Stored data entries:
[Start of section]

(** X8. Messages of one allowed user without a file, handled one after the
    other: every run returns normally, the replies are the inbound texts in
    their order, and the record at the end carries the name taken at the
    first message and the last 20 entries of the whole exchange. *)
Theorem session_of_fresh_user A (user_id : Z) (u1 : update) (rest : list update)
    (fs : gmap string content) :
  user_id ∈ A →
  Forall (λ u, effective_user_id u = user_id) (u1 :: rest) →
  fs !! memory_file user_id = None →
  let run := handle_all A (u1 :: rest) fs in
  run.1.1 = replicate (S (length rest)) (Return ())
  ∧ replies run.2 = message_text <$> (u1 :: rest)
  ∧ run.1.2 !! memory_file user_id =
    Some (Json (Memory (username_or_str (effective_user_username u1) user_id)
                  (last_n 20 (transcript (u1 :: rest))))).
Proof.
  intros Hin Hall Hf. apply Forall_cons in Hall as [Hu Hall]. subst user_id.
  destruct (on_message_fresh A u1 fs Hin Hf) as (Hr & Hfs & Hrep & _).
  cbv zeta. cbn [handle_all].
  destruct (on_message A u1 fs) as [[r fs1] t1].
  cbv [result_of files_of trace_of fst snd] in Hr, Hfs, Hrep. subst r fs1.
  set (hint := username_or_str _ _).
  destruct (handle_all_loaded A (effective_user_id u1) rest
              (<[memory_file (effective_user_id u1) :=
                   Json (Memory hint (exchange u1))]> fs)
              (Memory hint (exchange u1)) Hin Hall (lookup_insert_eq _ _ _))
    as (Hrs & Hreplies & Hstored).
  destruct (handle_all A rest _) as [[rs fs2] t2]. cbn [fst snd] in *.
  split; [by rewrite Hrs|]. split.
  - by rewrite replies_app, Hrep, Hreplies.
  - rewrite Hstored. cbn [username messages]. do 3 f_equal.
    pose proof (append_all_last_n (transcript (u1 :: rest)) []) as Hlast.
    change (last_n bound []) with (@nil entry) in Hlast.
    rewrite app_nil_l in Hlast. fold bound. rewrite <- Hlast.
    unfold transcript. rewrite fmap_cons. cbn [concat].
    unfold append_all. by rewrite foldl_app.
Qed.

End Sessions.

(** ** The life of a record *)

Module Lifecycle.
Import History HistoryFacts StoreFacts HandlerFacts.

Lemma pretty_N_go_nonempty (x : N) : ∀ s, s ≠ "" → pretty_N_go x s ≠ "".
Proof.
  induction (N.lt_wf_0 x) as [x _ IH]; intros s Hs.
  destruct (decide (x = 0%N)) as [->|Hx].
  - by rewrite pretty_N_go_0.
  - rewrite pretty_N_go_step by lia. apply IH; [|done].
    apply N.div_lt; lia.
Qed.

Lemma pretty_N_nonempty (x : N) : pretty x ≠ "".
Proof.
  unfold pretty, pretty_N. case_decide as Hx; [done|].
  rewrite pretty_N_go_step by lia. by apply pretty_N_go_nonempty.
Qed.

(** [str(user_id)] has at least one character. *)
Lemma pretty_Z_nonempty (z : Z) : pretty z ≠ "".
Proof.
  destruct z as [|p|p]; [done | apply pretty_N_nonempty | done].
Qed.

Lemma username_or_str_nonempty name user_id : username_or_str name user_id ≠ "".
Proof.
  unfold username_or_str. destruct name as [s|]; [|apply pretty_Z_nonempty].
  case_decide; [apply pretty_Z_nonempty | done].
Qed.

(** X9. When every record on file has at most 20 entries, it is so again
    after [on_message] and after [clear_data], for any sender, allowed or
    not, and whether the run returns or raises. *)
Theorem handlers_keep_records_bounded A (u : update) (fs : gmap string content) :
  bounded_store fs →
  bounded_store (files_of (on_message A u fs))
  ∧ bounded_store (files_of (clear_data A u fs)).
Proof.
  intros Hb. unfold bounded_store in *. split.
  - destruct (decide (effective_user_id u ∈ A)) as [Hin|Hout];
      [|by rewrite on_message_unauthorized].
    rewrite on_message_authorized by done. cbv zeta.
    rewrite load_chat_memory_run.
    destruct (fs !! memory_file (effective_user_id u)) as [[m|]|];
      cbv [files_of fst snd]; [| done |].
    + apply map_Forall_insert_2; [|done].
      cbn [messages]. apply length_update_message_history.
    + apply map_Forall_insert_2; [apply length_update_message_history|].
      apply map_Forall_insert_2; [|done]. cbn. unfold bound. lia.
  - destruct (decide (effective_user_id u ∈ A)) as [Hin|Hout];
      [|by rewrite clear_data_unauthorized].
    rewrite clear_data_authorized by done. cbv zeta.
    destruct (fs !! memory_file (effective_user_id u));
      cbv [files_of fst snd]; [|done].
    by apply map_Forall_delete.
Qed.

(** X10. After [clear_data] of an allowed user, the next message of that
    user starts a new record, whatever the file held before, also when it
    was not JSON: the run returns normally, echoes the text, and stores the
    name of this message's sender with just the two entries of this
    message. *)
Theorem message_after_clear_starts_afresh A (u u' : update)
    (fs : gmap string content) :
  effective_user_id u ∈ A →
  effective_user_id u' = effective_user_id u →
  let user_id := effective_user_id u in
  let run := on_message A u (files_of (clear_data A u' fs)) in
  result_of run = Return ()
  ∧ replies (trace_of run) = [message_text u]
  ∧ files_of run !! memory_file user_id =
    Some (Json (Memory (username_or_str (effective_user_username u) user_id)
                  (exchange u))).
Proof.
  intros Hin Hsame user_id.
  assert (Hgone : files_of (clear_data A u' fs) !! memory_file user_id = None).
  { rewrite clear_data_authorized by (by rewrite Hsame). cbv zeta.
    rewrite Hsame. fold user_id.
    destruct (fs !! memory_file user_id) eqn:Hf; cbv [files_of fst snd];
      [apply lookup_delete_eq | done]. }
  cbv zeta. rewrite on_message_authorized by done. cbv zeta. fold user_id.
  rewrite load_chat_memory_run, Hgone. cbv [result_of files_of trace_of fst snd].
  repeat split; try done. by rewrite lookup_insert_eq.
Qed.

(** X11. A message of an allowed user leaves no log record, whether the
    run returns or raises: the only logger call on that path is at [DEBUG],
    below the configured level [INFO]. *)
Theorem allowed_message_is_not_logged A (u : update) (fs : gmap string content) :
  effective_user_id u ∈ A →
  logs (trace_of (on_message A u fs)) = [].
Proof.
  intros Hin. rewrite on_message_authorized by done. cbv zeta.
  rewrite load_chat_memory_run.
  by destruct (fs !! memory_file (effective_user_id u)) as [[m|]|].
Qed.
(* ===== verification/_CoqProject ===== *)
-Q . S2P
Prelude.v
PyFloat.v
PyStr.v
Schema.v
HttpAdmission.v
Serialization.v
Json.v
Sha256.v
Merkle.v
Fnmatch.v
Action.v
Identity.v
AuditEvent.v
Mandate.v
Limits.v
Risk.v
Decision.v
Config.v
Composition.v
Payload.v
Catalogue.v
Registry.v
Signing.v
Kms.v
Evidence.v
EvidenceStore.v
PgEvidence.v
Calendar.v
BronzeRows.v
Medallion.v
PgCdc.v
GovernanceState.v
Redis.v
RedisBaseline.v
Durable.v
Sealer.v
AnchorStores.v
Maintenance.v
PromptInjection.v
Decisioning.v
Jws.v
Oidc.v
Errors.v
Observability.v
Policy.v
Spark.v
Workflow.v
Reports.v
ApprovalService.v
Dispatch.v
PgDispatch.v
Ports.v
DecisionService.v
DecisionSafety.v
Mediation.v
MemoryRuntime.v
Pool.v
Boot.v
Telemetry.v
NullDispatcher.v
HttpApp.v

[End of section]

(Exercise requirements)
The stretch of entries above that starts with the line containing "unfold username_or_str. destruct" and goes on through the line containing "after [on_message] and" is to be transcribed exactly, and no other line is to be transcribed.

(Answer space)
  unfold username_or_str. destruct name as [s|]; [|apply pretty_Z_nonempty].
  case_decide; [apply pretty_Z_nonempty | done].
Qed.

(** X9. When every record on file has at most 20 entries, it is so again
    after [on_message] and after [clear_data], for any sender, allowed or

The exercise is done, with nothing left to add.